Materials provided:
(** X15. Whatever the numbers are, when [compute_empirical] returns on two
    sequences of equal length, the four lists are aligned: each list of
    thresholds holds, in order, the thresholds of the grid at which the
    empirical probability is positive, each statistic is computed at the
    threshold beside it, and the upper thresholds form an initial segment
    of the grid, which is what the lookup [z_right[k]] requires. *)
Theorem compute_empirical_invariant (u v : list F) (p : profile) :
  length u = length v ->
  compute_empirical u v = Ok p ->
  p = probability_profile u v base /\
  upper_thresholds p = firstn (length (upper_thresholds p)) base.
Proof.
  intros Hlen E. unfold compute_empirical in E.
  exact (@empirical_loop_invariant u v base [] p Hlen eq_refl E).
Qed.

End EmpiricalEdges.

(** ** Concrete runs of the further properties *)

Lemma unsupported_family_raises_witness :
  let U := [0.1; 0.2; 0.3; 0.4]%float in
  let V := [0.5; 0.6; 0.5; 0.8]%float in
  kendalltau U V = Ok 0.54772255750516619%float /\
  __init__ U V None (Some "gaussian"%string) false
  = Raise (Exception_ "Unsupported distribution: gaussian").
Proof.
  intros U V.
  assert (Ht : kendalltau U V = Ok 0.54772255750516619%float)
    by (vm_compute; reflexivity).
  split; [ exact Ht | ].
  refine (@unsupported_family_raises float _ _ _ U V None "gaussian" false _ _ _ Ht).
  - discriminate.
  - cbn. intros [E | [E | [E | []]]]; discriminate.
Defined.

Lemma constructor_without_family_witness :
  let U := [0.1; 0.2; 0.3; 0.4]%float in
  let V := [0.5; 0.6; 0.5; 0.8]%float in
  (exists c : Copula,
      __init__ U V (Some 3%float) None false = Ok c /\
      c.(theta) = Some 3%float /\ c.(tau) = 0.54772255750516619%float /\
      c.(cdf) = None /\ c.(derivative) = None) /\
  __init__ U V (Some 3%float) None true
  = Raise (Exception_ "Unsupported distribution: None").
Proof.
  intros U V.
  assert (Ht : kendalltau U V = Ok 0.54772255750516619%float)
    by (vm_compute; reflexivity).
  exact (@constructor_without_family float _ _ _ U V (Some 3%float) None _
           eq_refl Ht).
Defined.

Lemma kendalltau_error_propagates_witness :
  let e := ValueError "All inputs to kendalltau must be of the same size" in
  kendalltau [0.1]%float [0.1; 0.2]%float = Raise e /\
  (forall (th : option float) (cname : option string) (dev : bool),
      __init__ [0.1]%float [0.1; 0.2]%float th cname dev = Raise e) /\
  select_copula [0.1]%float [0.1; 0.2]%float = Raise e.
Proof.
  intros e.
  assert (Ht : kendalltau [0.1]%float [0.1; 0.2]%float = Raise e)
    by (vm_compute; reflexivity).
  split; [ exact Ht | ].
  exact (@kendalltau_error_propagates float _ _ _ _ _ e Ht).
Defined.
Lemma chat_send_response key prompt t0 t1 r err :
  truthy r = true →
  Automated.on_message t1 (Automated.responseFrame (uuid 1) true (Some r) err)
    (Automated.promptSent key prompt t0)
  = Automated.promptRunning key prompt t0 r "" Automated.Waiting (<[r := 0%nat]> ∅).
Proof.
  intros Hr. unfold Automated.on_message, Automated.responseFrame, Automated.promptSent.
  cbn [Automated.ok Automated.id Automated.event Automated.data
       Automated.messageHandlers].
  rewrite bool_decide_eq_true_2 by eauto. rewrite truthy_uuid. cbn [andb].
  rewrite lookup_insert_eq.
  unfold Automated.messageHandler.
  cbn [Automated.ok Automated.result_runId default from_option id negb].
  rewrite Hr. cbn. rewrite delete_insert_eq, delete_empty. reflexivity.
Qed.

Lemma streaming_event key prompt t0 t r text ev :
  truthy r = true → Automated.streaming r ev = true →
  Automated.on_message t (Automated.chatEventFrame ev)
    (Automated.promptRunning key prompt t0 r text Automated.Waiting (<[r := 0%nat]> ∅))
  = Automated.promptRunning key prompt t0 r
      (text +:+ Automated.run_text r [(t, ev)]) Automated.Waiting (<[r := 0%nat]> ∅).
Proof.
  intros Hr Hs. cbn [Automated.run_text]. rewrite append_nil_r.
  unfold Automated.streaming in Hs.
  destruct (decide (Automated.runId ev = Some r)) as [E | E].
  - rewrite bool_decide_eq_true_2 in Hs |- * by done. cbn [negb orb andb] in Hs |- *.
    unfold Automated.on_message, Automated.chatEventFrame.
    cbn [Automated.ok Automated.id Automated.event Automated.data].
    rewrite bool_decide_eq_false_2 by (by intros [? [=]]).
    cbn [andb]. change (String.eqb "chat" "chat") with true. cbv iota.
    rewrite E. cbn [mbind option_bind Automated.promptRunning Automated.eventHandlers].
    rewrite lookup_insert_eq. unfold Automated.eventHandler, Automated.promptRunning.
    cbn [Automated.calls lookup list_lookup Automated.fullResponse].
    apply negb_true_iff in Hs.
    apply orb_false_iff in Hs as [Hs Ha]. apply orb_false_iff in Hs as [Hf He].
    destruct (String.eqb (Automated.state ev) "delta") eqn:Ed; cbn [andb].
    + destruct (Automated.truthy_message (Automated.message ev)) eqn:Em.
      * destruct (Automated.message ev) as [m |] eqn:Emsg; [| done].
        rewrite accumulate_text. reflexivity.
      * rewrite Hf, He, Ha, (message_text_falsy _ Em), append_nil_r. reflexivity.
    + rewrite Hf, He, Ha, append_nil_r. reflexivity.
  - rewrite bool_decide_eq_false_2 by done. cbn [andb]. rewrite append_nil_r.
    apply on_message_unregistered.
    destruct (Automated.runId ev) as [r' |]; [| done]. cbn.
    rewrite lookup_insert_ne by congruence. apply lookup_empty.
Qed.

Lemma run_text_app r a b :
  Automated.run_text r (a ++ b) = Automated.run_text r a +:+ Automated.run_text r b.
Proof.
  induction a as [| [t ev] a IH]; cbn [app Automated.run_text]; [done |].
  by rewrite IH, append_assoc.
Qed.
(** * Diem_Thi_THPT_2025: the crawl controller and the merge step

    A shallow embedding of [crawl.py] (identifier builder, fetcher with
    retry and backoff, batch executor, region scanner, orchestrator) and of
    the two merge scripts ([merged.py], [merged_csv.py]), with the
    properties the specification states about them.

    Conventions of the embedding.
    - Python [int] is [Z]; a duration in seconds is an exact rational [Q]:
      [Sleep d] records the exact value of the sum the program computes.
      The program computes it in binary floating point and sleeps the
      rounded value, which can differ from [d] by a rounding error; bounds
      on durations are therefore stated with both ends included where
      rounding can reach them.
    - A decoded JSON document is a [json] value; a JSON object, which Python
      decodes to a [dict], is a [gmap string json].
    - A Python exception is a value of [exn]; code that can raise returns
      [exn + A], with [inl e] for "raised e".
    - The network and the random generator are oracles: [net url k] is what
      the [k]-th attempt (counted from 0) on [url] meets, [rng url k] is the
      53-bit integer behind the call of [random.random()] made after that
      attempt.  Every (url, attempt) pair is used at most once in a scan, so
      any run of the program is the run of the embedding under some oracle.
    - Effects that a property speaks about (requests, sleeps, rows written)
      are recorded in explicit traces.  Logging and printing are left out. *)

From Stdlib Require Import QArith Qround Ascii Lqa.
From stdpp Require Import gmap strings list.

Open Scope Z_scope.

#[local] Set Warnings "-clear-no-such-hyp".

(** ** Python values *)

Inductive exn : Type :=
| TimeoutError        (* asyncio.TimeoutError and its subclasses, among them
                         aiohttp.ServerTimeoutError: the first except clause *)
| ClientError         (* an aiohttp.ClientError that is not a timeout *)
| JSONDecodeError     (* raised by resp.json() on a malformed body *)
| AttributeError
| TypeError
| KeyError
| ValueError
| ZeroDivisionError
| OtherError.         (* any other subclass of Exception *)

Global Instance exn_eq_dec : EqDecision exn.
Proof. solve_decision. Defined.

#[warnings="-register-all"]
Inductive json : Type :=
| JNull
| JBool (b : bool)
| JNum (q : Q)
| JStr (s : string)
| JArr (l : list json)
| JObj (m : gmap string json).

(** Code that may raise: [inl e] is "raised [e]". *)
Global Instance exn_ret : MRet (sum exn) := λ A x, inr x.
Global Instance exn_bind : MBind (sum exn) := λ A B f m,
  match m with inl e => inl e | inr x => f x end.
Global Instance exn_fmap : FMap (sum exn) := λ A B f m,
  match m with inl e => inl e | inr x => inr (f x) end.

(** [bool(x)] *)
Definition truthy (j : json) : bool :=
  match j with
  | JNull => false
  | JBool b => b
  | JNum q => negb (Qeq_bool q 0)
  | JStr s => negb (bool_decide (s = ""))
  | JArr l => match l with [] => false | _ => true end
  | JObj m => negb (bool_decide (m = ∅))
  end.

(** [x.get(key, default)]: only a dict has the method. *)
Definition py_get (x : json) (key : string) (dflt : json) : exn + json :=
  match x with
  | JObj m => inr (default dflt (m !! key))
  | _ => inl AttributeError
  end.

(** [x > 0] *)
Definition py_gt_zero (x : json) : exn + bool :=
  match x with
  | JNum q => inr (negb (Qle_bool q 0))
  | JBool b => inr b
  | _ => inl TypeError
  end.

(** [list(iter(x))]: what a [for] loop over [x] visits.  A dict yields its
    keys; their order is not modelled. *)
Definition py_iter (x : json) : exn + list json :=
  match x with
  | JArr l => inr l
  | JStr s => inr ((λ c, JStr (String c "")) <$> String.list_ascii_of_string s)
  | JObj m => inr (JStr <$> (map_to_list m).*1)
  | _ => inl TypeError
  end.

(** ** Decimal formatting of integers *)

Definition digit_char (d : Z) : ascii := ascii_of_nat (Z.to_nat (48 + d)).

(** The decimal digits of [n >= 0], least significant first. *)
Fixpoint dec_digits_rev (fuel : nat) (n : Z) : list ascii :=
  match fuel with
  | O => []
  | S f =>
      if n <? 10 then [digit_char n]
      else digit_char (n mod 10) :: dec_digits_rev f (n / 10)
  end.

(** [str(n)] for [n >= 0]; a number below [2^k] has at most [k] digits. *)
Definition dec_digits (n : Z) : list ascii :=
  reverse (dec_digits_rev (S (Z.to_nat (Z.log2 n))) n).

(** [str(n)] *)
Definition py_str_int (n : Z) : string :=
  if n <? 0 then String "-" (String.string_of_list_ascii (dec_digits (- n)))
  else String.string_of_list_ascii (dec_digits n).

(** [f"{n:0{width}d}"]: sign-aware zero padding up to [width] characters. *)
Definition format_0d (width : nat) (n : Z) : string :=
  if n <? 0 then
    let ds := dec_digits (- n) in
    String "-" (String.string_of_list_ascii
                  (replicate (width - 1 - length ds) "0"%char ++ ds))
  else
    let ds := dec_digits n in
    String.string_of_list_ascii (replicate (width - length ds) "0"%char ++ ds).
(** C10: freeing a block that was handed out and not freed since takes it back:
    exactly its pages become free, every other page keeps its state, the pool
    stays well-formed, and an arena is given back to the heap only when it has
    no page left in use. *)
Theorem pages_free_correct pool ptr size :
  page_pool_wf pool -> pp_active_arenas pool <= UINT_MAX ->
  0 < size -> size mod HORIZON_POOL_PAGE = 0 -> block_live pool ptr size ->
  exists pool', horizon_pages_free pool ptr size = (1, pool') /\ page_pool_wf pool' /\
    forall p, page_live pool' p <-> page_live pool p /\ ~ block_page ptr size p.
Proof.
  intros [Hok Hcnt] Hmax Hsize Hmod (i & a & first & Ha & Hm & Hp & Hin & Hused).
  destruct (pool_size_pages size) as [Hs Hn]; [lia|by apply Z.eqb_neq; lia|unfold nonzero; by rewrite Hmod|].
  set (n := Z.to_nat (size / HORIZON_POOL_PAGE)) in *.
  assert (Hpages : size / HORIZON_POOL_PAGE = Z.of_nat n).
  { subst n. rewrite Z2Nat.id; [done|]. apply Z.div_pos; pool_lia. }
  destruct (arena_holds_block _ _ _ first n size Hok Ha Hm Hs Hn Hin) as (Hptr & Hoff & Hidx).
  rewrite <- Hp in *.
  pose proof (Forall_lookup_1 _ _ _ _ (ok_each _ Hok) Ha) as Hwa.
  destruct (arena_mark_wf a first n false _ Hwa Hm Hin Hused eq_refl) as [Hwf' Hfree].
  assert (Hlive := arenas_live_shrink (pp_arenas pool) i a).
  assert (Hblk : forall p, block_page ptr size p -> pa_memory a <= p < pa_memory a + HORIZON_POOL_ARENA).
  { intros p. rewrite Hp, Hs. intros (j & Hj & ->)%block_page_index. pool_lia. }
  set (a' := {| pa_memory := pa_memory a; pa_free_pages := u16 (pa_free_pages a + Z.of_nat n);
                pa_used := splice (pa_used a) first (replicate n false) |}).
  assert (Hmark : forall p, arena_live a' p <-> arena_live a p /\ ~ block_page ptr size p).
  { intros p. rewrite Hp, Hs. apply (arena_mark_live a first n false _ p Hwa Hm Hin Hused). }
  assert (Hactive : arena_active a = true).
  { unfold arena_active, arena_is_free. by destruct (Z.eqb_spec (pa_memory a) 0). }
  unfold horizon_pages_free.
  destruct (Z.eqb_spec ptr 0); [lia|]. destruct (Z.eqb_spec size 0); [lia|].
  unfold nonzero. rewrite Hmod. change (negb (0 =? 0)) with false. cbn [orb].
  rewrite Hidx, Ha, Hoff, Z.div_mul, Nat2Z.id, Hpages, Nat2Z.id by done. fold a'.
  destruct ((u16 (pa_free_pages a + Z.of_nat n) =? _) && _) eqn:Hempty; eexists; (split; [done|]).
  - btrue. assert (Hf : pa_free_pages a' = Z.of_nat HORIZON_POOL_PAGES) by done.
    split; [split; cbn [pp_arenas pp_active_arenas pool_with]|].
    + eapply arenas_ok_insert; [done..|apply arena_wf_zero|by left].
    + pose proof (countb_insert arena_active _ _ _ page_arena_zero Ha) as Hc. rewrite Hactive in Hc.
      change (arena_active page_arena_zero) with false in Hc. cbv iota in Hc.
      rewrite Hcnt in *. rewrite u32_small; unfold is_u32, UINT_MAX in *; lia.
    + unfold page_live. cbn [pp_arenas pool_with]. apply Hlive; [done..|]. intros p.
      rewrite <- Hmark. pose proof (arena_empty_live a' p Hwf' Hf). pose proof (arena_live_zero p). tauto.
  - split; [split; cbn [pp_arenas pp_active_arenas pool_with]|].
    + eapply arenas_ok_insert; [done..|]. right. by left.
    + pose proof (countb_insert arena_active _ _ _ a' Ha) as Hc.
      assert (Hact : arena_active a' = arena_active a) by done. rewrite Hact in Hc. lia.
    + unfold page_live. cbn [pp_arenas pool_with]. by apply Hlive.
Qed.

(** *** Trimming *)

Definition arena_trim (a : horizon_page_arena) : horizon_page_arena :=
  if arena_is_empty a then page_arena_zero else a.

Lemma pages_trim_loop_spec arenas active reclaims freed :
  Z.of_nat (countb arena_is_empty arenas) <= active -> is_u32 active -> 0 <= freed ->
  freed + Z.of_nat (countb arena_is_empty arenas) * HORIZON_POOL_ARENA < 2 ^ 64 ->
  exists reclaims',
    pages_trim_loop arenas active reclaims freed =
      (arena_trim <$> arenas, active - Z.of_nat (countb arena_is_empty arenas), reclaims',
       freed + Z.of_nat (countb arena_is_empty arenas) * HORIZON_POOL_ARENA).
Proof.
  revert active reclaims freed.
  induction arenas as [|a arenas IH]; intros active reclaims freed Ha Hu Hf Hov; cbn [pages_trim_loop].
  { exists reclaims. cbn. by rewrite Z.sub_0_r, Z.add_0_r. }
  rewrite fmap_cons. unfold arena_trim at 1. unfold countb in *. cbn [List.filter] in *.
  destruct (arena_is_empty a); cbn [length] in *.
  - rewrite u32_small by (unfold is_u32 in *; lia). rewrite (u64_small (freed + _)) by (unfold is_u64; pool_lia).
    edestruct (IH (active - 1)) as [r ->]; [lia|unfold is_u32 in *; lia|pool_lia|pool_lia|].
    exists r. rewrite Nat2Z.inj_succ.
    replace (freed + _ + _) with
      (freed + Z.succ (Z.of_nat (length (List.filter arena_is_empty arenas))) * HORIZON_POOL_ARENA)
      by pool_lia.
    do 3 f_equal. lia.
  - destruct (IH active reclaims freed Ha Hu Hf Hov) as [r ->]. by exists r.
Qed.

Lemma arena_trim_wf a : arena_wf a -> arena_wf (arena_trim a).
Proof. unfold arena_trim. intros H. case_if; [apply arena_wf_zero|done]. Qed.

Lemma arena_trim_live a p : arena_wf a -> arena_live (arena_trim a) p <-> arena_live a p.
Proof.
  intros Hwf. unfold arena_trim. destruct (arena_is_empty a) eqn:He; [|done].
  unfold arena_is_empty in He. btrue.
  pose proof (arena_empty_live a p Hwf). pose proof (arena_live_zero p). tauto.
Qed.

Lemma arena_trim_memory a : pa_memory (arena_trim a) <> 0 -> arena_trim a = a.
Proof. unfold arena_trim. case_if; [|done]. intros H. by destruct H. Qed.

Lemma countb_trim arenas :
  (countb arena_active (arena_trim <$> arenas) + countb arena_is_empty arenas =
   countb arena_active arenas)%nat.
Proof.
  induction arenas as [|a arenas IH]; [done|].
  unfold countb, arena_trim in *. rewrite fmap_cons. cbn [List.filter].
  destruct (arena_is_empty a) eqn:He.
  - assert (Ha : arena_active a = true).
    { unfold arena_is_empty in He. unfold arena_active, arena_is_free. btrue.
      by destruct (Z.eqb_spec (pa_memory a) 0). }
    change (arena_active page_arena_zero) with false. rewrite Ha. cbn [length]. lia.
  - destruct (arena_active a); cbn [length]; lia.
Qed.

Lemma countb_zero_active arenas :
  countb arena_active arenas = 0%nat -> forall i a, arenas !! i = Some a -> pa_memory a = 0.
Proof.
  induction arenas as [|b arenas IH]; intros Hc i a; [done|].
  unfold countb in *. cbn [List.filter] in Hc. destruct (arena_active b) eqn:Hb; [done|].
  unfold arena_active, arena_is_free in Hb. btrue. destruct i; simpl; [naive_solver|by apply IH].
Qed.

What you have to do: Copy only this part of the entries above: the line with "JBool b => inr b", the line with "if n <? 10 then [digit_char n]", and the lines between, all exactly as written.

Reply to the task:
  | JBool b => inr b
  | _ => inl TypeError
  end.

(** [list(iter(x))]: what a [for] loop over [x] visits.  A dict yields its
    keys; their order is not modelled. *)
Definition py_iter (x : json) : exn + list json :=
  match x with
  | JArr l => inr l
  | JStr s => inr ((λ c, JStr (String c "")) <$> String.list_ascii_of_string s)
  | JObj m => inr (JStr <$> (map_to_list m).*1)
  | _ => inl TypeError
  end.

(** ** Decimal formatting of integers *)

Definition digit_char (d : Z) : ascii := ascii_of_nat (Z.to_nat (48 + d)).

(** The decimal digits of [n >= 0], least significant first. *)
Fixpoint dec_digits_rev (fuel : nat) (n : Z) : list ascii :=
  match fuel with
  | O => []
  | S f =>
      if n <? 10 then [digit_char n]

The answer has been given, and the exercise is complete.